2. Materials and Methods

2.1. Protein Expression and Purification of Recombinant CTC-445.2d

The CTC-445.2d gene [35] was chemically synthesized (Shenzhen Kangti Life Technology Co., Ltd., Shenzhen, China) and inserted into the pET-29b (+) expression vector to construct the recombinant plasmid pET-29b (+)-CTC-445.2d. Subsequently, the recombinant plasmid was transformed into Escherichia coli BL21(DE3), and positive clones were selected on kanamycin-containing LB agar plates. For protein expression, a single positive colony was picked and inoculated into LB medium and cultured at 37 °C with shaking until the optical density at 600 nm (OD600) reached 0.6–0.8. Protein expression was then induced by the addition of 0.5 mM isopropyl-β-D-thiogalactopyranoside (IPTG, Shanghai yuanye Bio-Technology Co., Ltd., Shanghai, China), followed by low-temperature induction at 16 °C for 16 h. The bacterial cells were harvested by centrifugation and resuspended in lysis buffer (20 mM Tris-HCl, 500 mM NaCl, pH 8.0). Cell disruption was performed using a high-pressure cell disruptor (JN-Mini Pro crusher, Guangzhou Juneng Nano&Bio Technology Co., Ltd., Guangzhou, China. 1.2 MPa, 4 °C, three times), and the lysate was clarified by centrifugation at 12,000× g for 30 min at 4 °C. The supernatant was subsequently subjected to nickel-affinity chromatography purification. The chromatography column was pre-equilibrated with binding buffer (20 mM Tris-HCl, 500 mM NaCl, 20 mM imidazole, pH 8.0), and the target protein was eluted using an imidazole gradient. The eluted fractions were analyzed by 12% SDS-PAGE to verify the purity and molecular weight of aim protein. The aim protein with >90% purity was subjected to dialysis (PBS buffer) and subsequently stored at −80 °C for future use.
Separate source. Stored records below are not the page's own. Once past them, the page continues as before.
(** [subprocess.run(...)]: asks the surroundings how the child ends,
    records the run, and returns the completed process or raises. *)
Definition subprocess_run_call (cmd : list string) (cwd : option string) (tmo : Z)
  : M (Z * string * string) := fun s =>
  let c := subprocess_run env (length (runs s)) cmd cwd tmo in
  let s' := add_run (cmd, c) s in
  match c with
  | Completed rc out err => (Val (rc, out, err), s')
  | TimedOut => (Exc TimeoutExpired, s')
  | LaunchFailed cls msg => (Exc (Error cls msg), s')
  | Interrupted => (Exc KeyboardInterrupt, s')
  end.

(** [run_command(cmd, timeout, cwd)] *)
Definition run_command (cmd : list string) (tmo : option Z) (cwd : option string)
  : M (Z * string * string) :=
  let tmo := int_or tmo (timeout args) in
  try_except
    (log "INFO" ("Running command: " +:+ Py.join " " cmd) None ;;
     subprocess_run_call cmd cwd tmo)
    (fun e =>
       match e with
       | TimeoutExpired =>
           log "ERROR"
             ("Command timed out after " +:+ Py.str_of_int tmo +:+ " seconds: "
                +:+ Py.join " " cmd) None ;;
           mret (-1, "", "Timed out after " +:+ Py.str_of_int tmo +:+ " seconds")
       | Error _ _ =>
           log "ERROR" ("Error running command: " +:+ Py.join " " cmd)
             (Some (PText (exn_str e))) ;;
           mret (-2, "", exn_str e)
       | _ => raise e
       end).
Lemma C9_failed_start_keeps_phase_and_can_retry_witness :
  let r := startGame Sample.envPlayFails (with_gameStatus IDLE (initial [Sample.note1])) in
  gameStatus (snd r) = IDLE /\
  gameStatus (snd (startGame Sample.envOk (snd r))) = PLAYING.
Proof.
  destruct (C9_failed_start_keeps_phase_and_can_retry Sample.envPlayFails
              (with_gameStatus IDLE (initial [Sample.note1]))
              eq_refl eq_refl eq_refl) as (Hg & _ & _ & Hretry).
  split.
  - exact Hg.
  - exact (proj2 (Hretry Sample.envOk eq_refl eq_refl eq_refl)).
Defined.

(** C10: the start action is not atomic: when [play()] is refused and the
    phase stays as it was, score, combo, multiplier and health have
    already been reset to 0, 0, 1, 100 and [hit] and [missed] of every
    chart note have already been set to false. *)
Theorem C10_failed_start_has_already_reset :
  forall (env : StartEnv) (s : State),
    isCameraReady env = true ->
    audioCtxSuspended env && negb (resumeResolves env) = false ->
    playResolves env = false ->
    let s' := exec (startGame env) s in
    gameStatus s' = gameStatus s /\
    score s' = 0 /\ combo s' = 0 /\ multiplier s' = 1 /\ health s' = 100 /\
    length (DEMO_CHART s') = length (DEMO_CHART s) /\
    Forall (fun n' => NoteData.hit n' = Some false /\ NoteData.missed n' = Some false)
           (DEMO_CHART s').
Proof.
  intros env s Hcam Hctx Hplay s'. unfold s', exec.
  destruct (startGame_fields env s Hcam Hctx)
    as (_ & Hsc & Hco & Hmu & Hhe & Hchart & _ & Hg & _).
  rewrite Hplay in Hg. rewrite Hchart.
  repeat split; try assumption.
  - apply length_map.
  - apply Forall_map, Forall_forall. intros n _. cbn. split; reflexivity.
Qed.

Lemma C10_failed_start_has_already_reset_witness :
  let s := exec (handleNoteMiss Sample.note1)
             (with_gameStatus IDLE (initial [Sample.noteHit])) in
  let s' := exec (startGame Sample.envPlayFails) s in
  health s = 85 /\ gameStatus s' = IDLE /\ health s' = 100 /\
  Forall (fun n' => NoteData.hit n' = Some false /\ NoteData.missed n' = Some false)
         (DEMO_CHART s').
Proof.
  destruct (C10_failed_start_has_already_reset Sample.envPlayFails
              (exec (handleNoteMiss Sample.note1)
                    (with_gameStatus IDLE (initial [Sample.noteHit])))
              eq_refl eq_refl eq_refl) as (Hg & _ & _ & _ & Hh & _ & Hall).
  split; [ reflexivity | ].
  split; [ exact Hg | ].
  split; [ exact Hh | exact Hall ].
Defined.

End AppProps.

(** * Properties of the dwell selector *)

Module CursorProps.
Import HandCursor.

Local Open Scope Q_scope.

(** [progress >= 1] holds exactly when the full threshold has elapsed. *)
Lemma reaches_one (elapsed : Q) :
  Qle_bool 1 (Qmin 1 (elapsed / HOVER_THRESHOLD_MS)) = true <-> 1000 <= elapsed.
Proof.
  unfold HOVER_THRESHOLD_MS. rewrite Qle_bool_iff. split; intros H.
  - assert (H1 : 1 <= elapsed / 1000)
      by (eapply Qle_trans; [ exact H | apply Q.le_min_r ]).
    unfold Qdiv in H1. change (/ 1000) with (1 # 1000) in H1. lra.
  - apply Q.min_glb; [ lra | ].
    unfold Qdiv. change (/ 1000) with (1 # 1000). lra.
Qed.

Lemma below_one (elapsed : Q) :
  Qle_bool 1 (Qmin 1 (elapsed / HOVER_THRESHOLD_MS)) = false <-> elapsed < 1000.
Proof.
  split; intros H.
  - destruct (Qlt_le_dec elapsed 1000) as [Hlt | Hge]; [ exact Hlt | ].
    apply reaches_one in Hge. congruence.
  - destruct (Qle_bool 1 (Qmin 1 (elapsed / HOVER_THRESHOLD_MS))) eqn:E; [ | reflexivity ].
    apply reaches_one in E. lra.
Qed.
2.2. Production of Nafamostat-Loaded Nanoparticles

Nafamostat-loaded PLGA-PEG-COOH nanoparticles (NM-PP NPs) were prepared using a water-in-oil-in-water (w/o/w) double emulsion solvent evaporation method. In brief, 30 μL of nafamostat solution (MedChemExpress, Zhenghe Bio-Technology Co., Ltd., Taiyuan, China) was emulsified in 1 mL of dichloromethane containing 10 mg/mL PLGA15k-PEG3.4k-COOH (Xi’an Ruixi Biological Technology Co. Ltd., Xi’an, China) by ultrasonic homogenization (80% amplitude, 1 min) to form the primary emulsion (w/o). This emulsion was then dispersed in 6 mL of 1% (w/v) polyvinyl alcohol (PVA) aqueous solution and homogenized similarly to form the secondary emulsion (w/o/w). The resulting emulsion was transferred to 4 mL of 1% PVA solution and stirred (300 rpm) for 4 h to allow organic solvent evaporation. The nanoparticles were collected by centrifugation (13,000× g, 40 min, 4 °C, Eppendorf, Hamburg, Germany), washed with water, and then resuspended in 4 mL of water for storage at 4 °C.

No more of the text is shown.